Câmara da Lagoa diz que autorização de despesa resulta da lei

A Câmara Municipal da Lagoa veio esclarecer que a autorização de despesas ao presidente  no valor de 748 mil euros ao abrigo da delegação de competências é o valor estabelecido por lei e que não se trata de qualquer autorização extraordinária



A Câmara Municipal da Lagoa, presidida pelo socialista Frederico Sousa, reage assim às críticas do PSD/Lagoa, que através do seu dirigente e vereador na câmara, Ruben Cabral, considerou “excessiva” a autorização de despesa de 748 mil euros ao autarca em delegação de competências.

Em resposta, a autarquia presidida por Frederico Sousa explica que “os limites de delegação de competências são os que se encontram estabelecidos no Decreto-Lei n.º 197/99, de 8 de junho e correspondem a uma faculdade legal de organização administrativa, seguida de forma corrente pelas Câmaras Municipais em Portugal, incluindo na Região Autónoma dos Açores”.

E garante que o valor referido não é um “montante atribuído” por decisão do executivo, nem uma autorização extraordinária de despesa, resultado sim da expressão “do limite legalmente previsto para a prática de atos ao abrigo de delegação”.

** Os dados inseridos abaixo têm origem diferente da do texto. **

(** ** Key validation *)

Lemma throws_iff_malformed (type : CipherType) (rawKey : text) :
  throwsInvalidKey type rawKey <-> malformed type rawKey.
Proof.
  unfold throwsInvalidKey, malformed, cipherFactory, caesarKey, keywordKey.
  destruct type; (destruct rawKey as [|c r];
    [split; [intros _; now left | intros _; eexists; reflexivity]|]).
  - destruct (forallb isDigit (c :: r)) eqn:E.
    + split; [intros (msg & H); discriminate|].
      intros [H|(x & Hx & Hd)]; [discriminate|].
      rewrite forallb_forall in E. rewrite (E x Hx) in Hd. discriminate.
    + split; [|intros _; eexists; reflexivity].
      intros _. right. now apply forallb_false_witness.
  - destruct (forallb isAlpha (c :: r)) eqn:E.
    + split; [intros (msg & H); discriminate|].
      intros [H|(x & Hx & Hd)]; [discriminate|].
      rewrite forallb_forall in E. rewrite (E x Hx) in Hd. discriminate.
    + split; [|intros _; eexists; reflexivity].
      intros _. right. now apply forallb_false_witness.
  - destruct (forallb isAlpha (c :: r)) eqn:E.
    + split; [intros (msg & H); discriminate|].
      intros [H|(x & Hx & Hd)]; [discriminate|].
      rewrite forallb_forall in E. rewrite (E x Hx) in Hd. discriminate.
    + split; [|intros _; eexists; reflexivity].
      intros _. right. now apply forallb_false_witness.
Qed.

(** C5. The factory throws [InvalidKey] exactly on a malformed key (a
    shift key that is empty or has a character that is no digit, a
    keyword that is empty or has a character that is no letter), and
    then returns no cipher; a well-formed shift key gives the shift
    cipher of its value modulo 26, however large. The keys of the unit
    test fall as the test says. *)
Theorem factory_rejects_malformed_keys :
  (forall type rawKey, throwsInvalidKey type rawKey <-> malformed type rawKey)
  /\ (forall type rawKey cipher,
        throwsInvalidKey type rawKey -> cipherFactory type rawKey <> Returns cipher)
  /\ (forall rawKey,
        ~ malformed Caesar rawKey ->
        cipherFactory Caesar rawKey = Returns (CaesarCipher (parseDecimal rawKey mod 26)))
  /\ throwsInvalidKey Caesar (lit "-10")
  /\ throwsInvalidKey Caesar (lit "agfag")
  /\ throwsInvalidKey Caesar (lit ";[]'.")
  /\ cipherFactory Caesar (lit "10") = Returns (CaesarCipher 10)
  /\ cipherFactory Caesar (lit "36") = Returns (CaesarCipher 10)
  /\ cipherFactory Caesar (lit "100000000000000000000000000000010")
     = Returns (CaesarCipher 6)
  /\ throwsInvalidKey Vigenere (lit "1340")
  /\ throwsInvalidKey Vigenere (lit "-10")
  /\ throwsInvalidKey Vigenere (lit ";[]'.")
  /\ cipherFactory Playfair (lit "hello") = Returns (PlayfairCipher helloSquare)
  /\ cipherFactory Vigenere (lit "hello") = Returns (VigenereCipher (lit "HELLO")).
Proof.
  split; [exact throws_iff_malformed|].
  split; [intros type rawKey cipher (msg & H); rewrite H; discriminate|].
  split.
  { intros rawKey Hok.
    destruct (cipherFactory Caesar rawKey) as [cipher|msg] eqn:E.
    - unfold cipherFactory in E.
      destruct (caesarKey rawKey) as [k|] eqn:Ek; [|discriminate].
      injection E as <-.
      now destruct (caesarKey_Some _ _ Ek) as (_ & _ & -> & _).
    - exfalso. apply Hok. apply throws_iff_malformed. now exists msg. }
  repeat split; try (eexists; reflexivity); vm_compute; reflexivity.
Qed.

(** * The whole of [main] *)

(** ** Lines printed while chunking *)

Lemma printed_app (a b : list event) : printed (a ++ b) = printed a ++ printed b.
Proof. apply flat_map_app. Qed.

Lemma applied_app (a b : list event) : applied (a ++ b) = applied a ++ applied b.
Proof. apply flat_map_app. Qed.

Lemma couts_asyncs (cs : list text) : couts (map Async cs) = [].
Proof. induction cs; simpl; auto. Qed.

Lemma printed_of_step (d : driver) (f : text -> text) (acts : list action)
    (s s' : state) :
  match at_ s with
  | Chunking todo => printed (trace s) ++ couts todo = couts acts
  | _ => printed (trace s) = couts acts
  end ->
  step d f s s' ->
  match at_ s' with
  | Chunking todo => printed (trace s') ++ couts todo = couts acts
  | _ => printed (trace s') = couts acts
  end.
Proof.
  intros H Hstep.
  destruct Hstep; cbn [at_ trace] in *;
    rewrite ?printed_app; cbn [printed flat_map app]; rewrite ?app_nil_r;
    try assumption.
  - rewrite <- H. cbn [couts flat_map app]. now rewrite <- app_assoc.
  - cbn [couts flat_map] in H. now rewrite app_nil_r in H.
  - destruct d; cbn; now rewrite app_nil_r.
  - destruct d; cbn; now rewrite app_nil_r.
Qed.
Lemma CommentViewSet_create_cases (request : Request) (kwargs : Kwargs)
    (s : Store) :
  (exists response,
     CommentViewSet_view create request kwargs s = (response, s)
     /\ status response <> HTTP_201_CREATED)
  \/ exists review_pk review author text,
       kwargs !! "review_id" = Some review_pk
       /\ reviews s !! review_pk = Some review
       /\ user request = Some author
       /\ CommentSerializer_validate_create request kwargs s = inr text
       /\ CommentViewSet_view create request kwargs s
          = (let c := mkComment review_pk (pk author) text in
             (mkResponse
                (Object (CommentSerializer_data (Orm.next_pk (comments s), c)))
                HTTP_201_CREATED,
              set_comments (insert (Orm.next_pk (comments s)) c) s)).
Proof.
  unfold CommentViewSet_view, dispatch, bind, CommentViewSet_permissions.
  cbn [check_permissions].
  destruct (IsAuthenticatedOrReadOnly request).
  2:{ left. unfold permission_denied.
      destruct (is_authenticated request); eexists; split;
        try reflexivity; done. }
  destruct (IsAdminOrAuthorOrReadOnly_has_permission request).
  2:{ left. unfold permission_denied.
      destruct (is_authenticated request); eexists; split;
        try reflexivity; done. }
  cbn [CommentViewSet_handler]. unfold bind, is_valid, ret. cbn beta iota.
  destruct (CommentSerializer_validate_create request kwargs s)
    as [errors | text] eqn:Hvalid.
  { left. eexists; split; [reflexivity | done]. }
  unfold CommentViewSet_perform_create, CommentViewSet_get_review, bind, ret.
  cbn beta iota.
  destruct (get_parent_cases reviews kwargs "review_id" s)
    as [(review_pk & review & Hk & Hr & ->) | ->].
  2:{ left. eexists; split; [reflexivity | done]. }
  destruct (user request) as [author|] eqn:Huser.
  2:{ left. eexists; split; [reflexivity | done]. }
  right. exists review_pk, review, author, text. by repeat split.
Qed.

A autarquia esclarece ainda que a proposta foi apresentada e aprovada em reunião de Câmara de 27 de outubro de 2025, sendo que “nessa votação, o vereador da oposição, presente na reunião, optou pela abstenção”. 

Por isso, considera “no mínimo incoerente” que o mesmo assunto seja, quatro meses depois, “projetado na praça pública com um enquadramento demagógico, procurando fazer crer excecionalidade onde existe apenas a aplicação normal de um instrumento legal de organização administrativa”.